(** * bili-cloud-bot: the check-in database and the reply workflow

    A shallow embedding of [src/database.ts] (class [CloudDatabase]) and of
    the workflow functions of [src/main.ts] ([checkAndComment],
    [processAtMessage], [checkIfUserCommentedAndPost], [postComment]),
    followed by the properties of the specification stated over them, and
    by further properties of the same code: of the helpers of [src/main.ts]
    ([getCsrfToken], [extractCsrfFromCookie], [checkImagesInDynamicCard],
    [extractAuthorId]) and of the listings of [src/database.ts]
    ([getActiveUsersRanking], [listProcessedAtMessages]).

    Conventions of the embedding:
    - a JavaScript [number] that holds a count, an id or a millisecond
      timestamp is a [Z];
    - the Level store is a finite map from string keys to JSON values; the
      keys are built exactly as the template strings of the source build
      them. The store is reliable: [get] of a missing key is its only
      rejection, so a [catch] block that guards [put] or [del] is kept in
      the text of a method but is never entered;
    - a JSON value has the shape that its writer gave it; a [user:] key that
      holds a value of another shape makes the methods fail the way the
      missing [checkInRecords] array makes the source fail;
    - an [async] method that can reject is a computation in the state and
      exception monad [M]; [try]/[catch] is [try_catch];
    - ambient inputs (the clock, the answers of the remote services) are
      explicit arguments;
    - the histogram [cloudTypeStats] is a plain JavaScript object: a label
      that is no key of its own is read through [Object.prototype], so a
      count can be a number, a text or [NaN];
    - log statements are left out. *)

From stdpp Require Import base strings gmap list pretty sorting.
From Stdlib Require QArith.
From Stdlib Require Import Ascii.

(** ** The values of a plain object used as a map

    [cloudTypeStats] is a plain object ([{}], or what [JSON.parse] builds):
    a key that is none of its own is looked up in [Object.prototype]. *)

(** What [Object.prototype] holds under a name: one of its functions, or,
    under [__proto__], the accessor whose getter answers [Object.prototype]
    itself. *)
Inductive Inherited : Type :=
  | NativeFunction (member : string)
  | ObjectPrototype.

(** What the source can write under a key of [cloudTypeStats]: a number;
    the text of an inherited value followed by [ones] characters [1] (what
    [+ 1] makes of a function, of an object, and then of such a text);
    [NaN] (what [-= 1] makes of such a text or of an inherited value);
    [null] (what the store gives back for a [NaN]). *)
Inductive Count : Type :=
  | CountNumber (n : Z)
  | CountText (source : Inherited) (ones : nat)
  | CountNaN
  | CountNull.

■ Instructions for the task: The answer must hold exactly the lines of the entries above, from the first line through the line that contains "by further properties", and no others.

■ Exercise result:
(** * bili-cloud-bot: the check-in database and the reply workflow

    A shallow embedding of [src/database.ts] (class [CloudDatabase]) and of
    the workflow functions of [src/main.ts] ([checkAndComment],
    [processAtMessage], [checkIfUserCommentedAndPost], [postComment]),
    followed by the properties of the specification stated over them, and
    by further properties of the same code: of the helpers of [src/main.ts]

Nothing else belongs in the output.